PURPOSE:To enhance the efficiency of a fan in a motor blower by providing a diffuser, in which a volute casing is located along the outside periphery of an impeller, in addition to a fan casing whose part along the outer periphery of the volute casing is formed in a curved surface. CONSTITUTION:Many blades 32, which are bent in the radial direction, are built as an integrated body into the hub surface 31 of the rotor 30 of an impeller 23. And along the outer periphery of the impeller 23, diffusers 25 are formed in a radial manner to form a volute casing 24. The volute casing 24 is formed in such a manner that its volume increases gradully according to a certain volume expanding rate as the distance from the impeller 23 increases. Thus, the pressure of air stream increases smoothly in the impeller 23 and inside many blades 32, thereby efficiently transforming dynamic pressure into static pressure. With this contrivance, dynamic pressure loss due to air collision can be reduced, ensuring static pressure recovery. Thus, efficiency of a fan can be enhanced.

Description

DETAILED DESCRIPTION OF THE INVENTION Field of Industrial Application The present invention relates to an electric blower that is incorporated into a vacuum cleaner.

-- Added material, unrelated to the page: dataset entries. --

(** The signals of an [Error] that is neither a [DOMException] nor an [AggregateError]. *)
Inductive signal (v : value) : Prop :=
  | signal_name s :
      has_property v "name" (Str s) -> s = "AbortError" \/ s = "TimeoutError" -> signal v
  | signal_cause_name c s :
      has_property v "cause" c -> has_property c "name" (Str s) ->
      s = "ConnectTimeoutError" \/ s = "HeadersTimeoutError" \/ s = "BodyTimeoutError"
        \/ s = "SocketError" -> signal v
  | signal_cause_code c x :
      has_property v "cause" c -> code_of c x -> transport_code x -> signal v
  | signal_code x : code_of v x -> transport_code x -> signal v
  | signal_status n : status v n -> upstream_failure n -> signal v
  | signal_fetch_failed :
      instance_of v CTypeError -> (forall c, has_property v "cause" c -> c = Undefined) ->
      has_property v "message" (Str "fetch failed") -> signal v.

(** Not nullish and not a denial of the provider. *)
Definition eligible (v : value) : Prop :=
  v <> Undefined /\ v <> Null /\
  forall s, has_property v "name" (Str s) ->
    s <> "ProviderDeniedError" /\ s <> "CustodyDeniedError" /\ s <> "UnauthorizedError"
    /\ s <> "ForbiddenError".

(** What counts as a transport failure. *)
Inductive transport : value -> Prop :=
  | transport_dom v s :
      eligible v -> instance_of v CDOMException ->
      has_property v "name" (Str s) -> s = "AbortError" \/ s = "TimeoutError" -> transport v
  | transport_aggregate v a l x :
      eligible v -> ~ instance_of v CDOMException -> instance_of v CAggregateError ->
      has_property v "errors" (Obj a) -> o_items (h a) = Some l ->
      x ∈ l -> transport x -> transport v
  | transport_error v :
      eligible v -> ~ instance_of v CDOMException -> ~ instance_of v CAggregateError ->
      instance_of v CError -> signal v -> transport v.
End signals.

(** ** The classifier's readers against the relations *)
Lemma safe_read_present v key x :
  x <> Undefined -> safe_read h v key = x <-> has_property v key x.
Proof.
  intros Hx. unfold has_property. destruct v as [| |s|m|z|b|k|k|i]; cbn [safe_read];
    try (split; [congruence|intros (? & [=] & _)]).
  split.
  - intros H. exists i. split; [done|]. destruct (o_get (h i) key); congruence.
  - intros (k & [= <-] & ->). done.
Qed.

Lemma safe_name_spec v s : safeGetName h v = Some s <-> has_property v "name" (Str s).
Proof.
  rewrite <- safe_read_present by done. unfold safeGetName.
  destruct (safe_read h v "name"); naive_solver.
Qed.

Conventional configuration and problems thereof Figures 1 and 2 show a conventional electric blower. In the figure, reference numeral 1 denotes an impeller, which is constructed by interposing curved blades 4 between the sheet metal of the front shroud 2 and the rear shroud 3. A dihyzer 6 having four polyneat chambers 6 was disposed on the outer periphery of the impeller 1, and the outer periphery of the dihyuser 6 was covered with a fan case 7. The impeller 1 is attached to a motor shaft 8, and the fan case 7 has an air suction port 9 formed therein. However, with this configuration of the electric blower, there is a limit to how small the electric blower can be made.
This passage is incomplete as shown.